- **To do**
Using the data below, return the stretch from the line that contains "if negb (euid" through the line that contains "Definition p_gate_install (a", both included, exactly as it stands and nothing beyond it.

Records drawn from a dataset
• • •

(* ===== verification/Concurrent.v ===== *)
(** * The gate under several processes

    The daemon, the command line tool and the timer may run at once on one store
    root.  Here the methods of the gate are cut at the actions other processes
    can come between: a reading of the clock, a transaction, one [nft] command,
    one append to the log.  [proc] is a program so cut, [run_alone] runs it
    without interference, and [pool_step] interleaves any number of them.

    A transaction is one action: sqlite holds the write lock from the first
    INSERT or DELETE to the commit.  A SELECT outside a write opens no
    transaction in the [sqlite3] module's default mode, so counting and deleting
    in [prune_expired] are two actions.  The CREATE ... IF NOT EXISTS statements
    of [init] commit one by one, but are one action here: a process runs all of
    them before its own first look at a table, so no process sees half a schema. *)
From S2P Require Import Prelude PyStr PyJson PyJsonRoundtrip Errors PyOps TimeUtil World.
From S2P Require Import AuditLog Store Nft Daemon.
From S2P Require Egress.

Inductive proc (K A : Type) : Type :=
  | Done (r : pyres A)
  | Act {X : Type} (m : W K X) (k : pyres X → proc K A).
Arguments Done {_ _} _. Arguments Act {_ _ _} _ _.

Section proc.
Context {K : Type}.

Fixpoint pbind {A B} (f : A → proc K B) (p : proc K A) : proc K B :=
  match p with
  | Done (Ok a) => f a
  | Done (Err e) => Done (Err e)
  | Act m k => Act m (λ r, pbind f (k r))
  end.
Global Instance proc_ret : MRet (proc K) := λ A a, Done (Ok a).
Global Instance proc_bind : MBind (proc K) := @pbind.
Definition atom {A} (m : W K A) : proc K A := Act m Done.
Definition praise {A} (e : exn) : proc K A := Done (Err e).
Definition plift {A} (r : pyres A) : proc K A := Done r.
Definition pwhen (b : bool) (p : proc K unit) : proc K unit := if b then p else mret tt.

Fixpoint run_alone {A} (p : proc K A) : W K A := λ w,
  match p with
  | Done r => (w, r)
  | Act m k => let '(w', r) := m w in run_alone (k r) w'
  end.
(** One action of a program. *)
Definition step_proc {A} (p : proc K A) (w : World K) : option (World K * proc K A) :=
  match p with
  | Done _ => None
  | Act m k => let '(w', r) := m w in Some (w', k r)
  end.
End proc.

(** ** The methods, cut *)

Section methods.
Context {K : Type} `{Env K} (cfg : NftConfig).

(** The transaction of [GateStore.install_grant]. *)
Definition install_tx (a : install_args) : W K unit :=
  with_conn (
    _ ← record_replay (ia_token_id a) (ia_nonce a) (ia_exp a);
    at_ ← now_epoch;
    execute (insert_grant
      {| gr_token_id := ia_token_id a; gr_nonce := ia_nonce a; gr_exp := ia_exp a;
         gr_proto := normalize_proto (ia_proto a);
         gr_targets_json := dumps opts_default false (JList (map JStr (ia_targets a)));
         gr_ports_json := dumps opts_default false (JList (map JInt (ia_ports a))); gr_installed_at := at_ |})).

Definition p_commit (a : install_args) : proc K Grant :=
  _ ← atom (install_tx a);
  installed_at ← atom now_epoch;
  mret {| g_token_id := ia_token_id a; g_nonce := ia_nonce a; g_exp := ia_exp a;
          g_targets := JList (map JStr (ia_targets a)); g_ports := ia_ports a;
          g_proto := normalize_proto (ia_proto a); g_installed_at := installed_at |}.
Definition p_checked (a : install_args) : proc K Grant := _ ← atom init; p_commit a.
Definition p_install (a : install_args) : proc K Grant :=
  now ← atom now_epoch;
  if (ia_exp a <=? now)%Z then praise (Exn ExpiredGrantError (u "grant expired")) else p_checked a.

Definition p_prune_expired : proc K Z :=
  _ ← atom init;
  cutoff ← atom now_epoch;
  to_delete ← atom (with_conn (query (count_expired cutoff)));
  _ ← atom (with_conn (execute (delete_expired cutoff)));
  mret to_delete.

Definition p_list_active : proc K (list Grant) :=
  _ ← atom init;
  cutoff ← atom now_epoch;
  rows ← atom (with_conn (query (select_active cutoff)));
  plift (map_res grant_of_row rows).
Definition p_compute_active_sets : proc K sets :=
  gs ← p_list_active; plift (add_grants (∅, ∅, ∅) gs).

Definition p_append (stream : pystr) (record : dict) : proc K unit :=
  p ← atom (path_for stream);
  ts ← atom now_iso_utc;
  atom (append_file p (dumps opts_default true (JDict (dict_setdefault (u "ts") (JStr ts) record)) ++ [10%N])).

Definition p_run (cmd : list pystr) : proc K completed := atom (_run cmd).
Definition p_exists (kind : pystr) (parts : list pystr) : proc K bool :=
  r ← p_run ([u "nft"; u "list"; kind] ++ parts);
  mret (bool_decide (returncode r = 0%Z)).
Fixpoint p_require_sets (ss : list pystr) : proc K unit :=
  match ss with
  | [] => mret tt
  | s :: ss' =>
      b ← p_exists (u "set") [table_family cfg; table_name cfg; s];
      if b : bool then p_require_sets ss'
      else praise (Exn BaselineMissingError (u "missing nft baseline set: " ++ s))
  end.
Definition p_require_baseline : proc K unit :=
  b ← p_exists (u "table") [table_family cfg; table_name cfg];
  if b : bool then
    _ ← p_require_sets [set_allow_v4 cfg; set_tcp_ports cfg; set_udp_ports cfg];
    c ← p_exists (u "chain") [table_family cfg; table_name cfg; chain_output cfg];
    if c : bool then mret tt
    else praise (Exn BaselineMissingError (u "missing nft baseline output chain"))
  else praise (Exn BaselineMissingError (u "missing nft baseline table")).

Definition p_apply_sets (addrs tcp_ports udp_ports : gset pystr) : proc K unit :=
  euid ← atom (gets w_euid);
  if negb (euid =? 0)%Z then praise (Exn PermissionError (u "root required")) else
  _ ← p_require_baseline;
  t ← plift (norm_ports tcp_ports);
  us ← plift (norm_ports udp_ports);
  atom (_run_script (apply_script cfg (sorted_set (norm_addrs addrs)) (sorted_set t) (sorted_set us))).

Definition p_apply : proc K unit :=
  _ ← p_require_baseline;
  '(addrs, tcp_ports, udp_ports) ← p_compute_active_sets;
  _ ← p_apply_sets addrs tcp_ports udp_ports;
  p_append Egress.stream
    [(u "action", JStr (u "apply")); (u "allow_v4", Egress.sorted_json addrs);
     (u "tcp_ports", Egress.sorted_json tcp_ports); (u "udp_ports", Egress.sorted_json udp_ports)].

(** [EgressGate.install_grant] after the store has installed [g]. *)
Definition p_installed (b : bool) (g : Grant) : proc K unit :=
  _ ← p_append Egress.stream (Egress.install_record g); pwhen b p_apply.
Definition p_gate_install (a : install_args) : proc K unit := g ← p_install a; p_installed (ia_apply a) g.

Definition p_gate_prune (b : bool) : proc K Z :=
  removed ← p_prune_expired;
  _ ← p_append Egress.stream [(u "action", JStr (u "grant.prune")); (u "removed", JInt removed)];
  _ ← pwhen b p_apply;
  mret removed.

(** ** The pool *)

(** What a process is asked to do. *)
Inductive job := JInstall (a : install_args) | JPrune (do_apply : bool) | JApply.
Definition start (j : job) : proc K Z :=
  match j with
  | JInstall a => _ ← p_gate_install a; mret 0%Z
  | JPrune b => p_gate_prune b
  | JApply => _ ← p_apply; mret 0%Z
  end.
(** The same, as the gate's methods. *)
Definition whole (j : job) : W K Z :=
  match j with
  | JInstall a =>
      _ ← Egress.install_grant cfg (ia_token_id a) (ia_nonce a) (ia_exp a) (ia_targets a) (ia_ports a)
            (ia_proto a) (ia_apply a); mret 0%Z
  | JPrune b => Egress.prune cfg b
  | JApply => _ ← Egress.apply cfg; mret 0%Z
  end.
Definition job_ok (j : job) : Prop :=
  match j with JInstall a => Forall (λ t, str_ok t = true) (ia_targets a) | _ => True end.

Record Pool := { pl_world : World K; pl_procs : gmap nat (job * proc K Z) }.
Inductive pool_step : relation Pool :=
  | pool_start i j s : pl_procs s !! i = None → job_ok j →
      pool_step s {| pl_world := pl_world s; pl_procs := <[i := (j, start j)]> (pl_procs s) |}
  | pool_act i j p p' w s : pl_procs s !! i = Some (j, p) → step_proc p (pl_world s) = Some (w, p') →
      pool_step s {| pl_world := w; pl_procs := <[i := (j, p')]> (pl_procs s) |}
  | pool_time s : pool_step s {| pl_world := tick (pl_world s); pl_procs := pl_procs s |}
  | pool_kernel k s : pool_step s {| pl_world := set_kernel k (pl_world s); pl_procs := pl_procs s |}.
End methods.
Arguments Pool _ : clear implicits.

• • •

- **Worked solution**
  if negb (euid =? 0)%Z then praise (Exn PermissionError (u "root required")) else
  _ ← p_require_baseline;
  t ← plift (norm_ports tcp_ports);
  us ← plift (norm_ports udp_ports);
  atom (_run_script (apply_script cfg (sorted_set (norm_addrs addrs)) (sorted_set t) (sorted_set us))).

Definition p_apply : proc K unit :=
  _ ← p_require_baseline;
  '(addrs, tcp_ports, udp_ports) ← p_compute_active_sets;
  _ ← p_apply_sets addrs tcp_ports udp_ports;
  p_append Egress.stream
    [(u "action", JStr (u "apply")); (u "allow_v4", Egress.sorted_json addrs);
     (u "tcp_ports", Egress.sorted_json tcp_ports); (u "udp_ports", Egress.sorted_json udp_ports)].

(** [EgressGate.install_grant] after the store has installed [g]. *)
Definition p_installed (b : bool) (g : Grant) : proc K unit :=
  _ ← p_append Egress.stream (Egress.install_record g); pwhen b p_apply.
Definition p_gate_install (a : install_args) : proc K unit := g ← p_install a; p_installed (ia_apply a) g.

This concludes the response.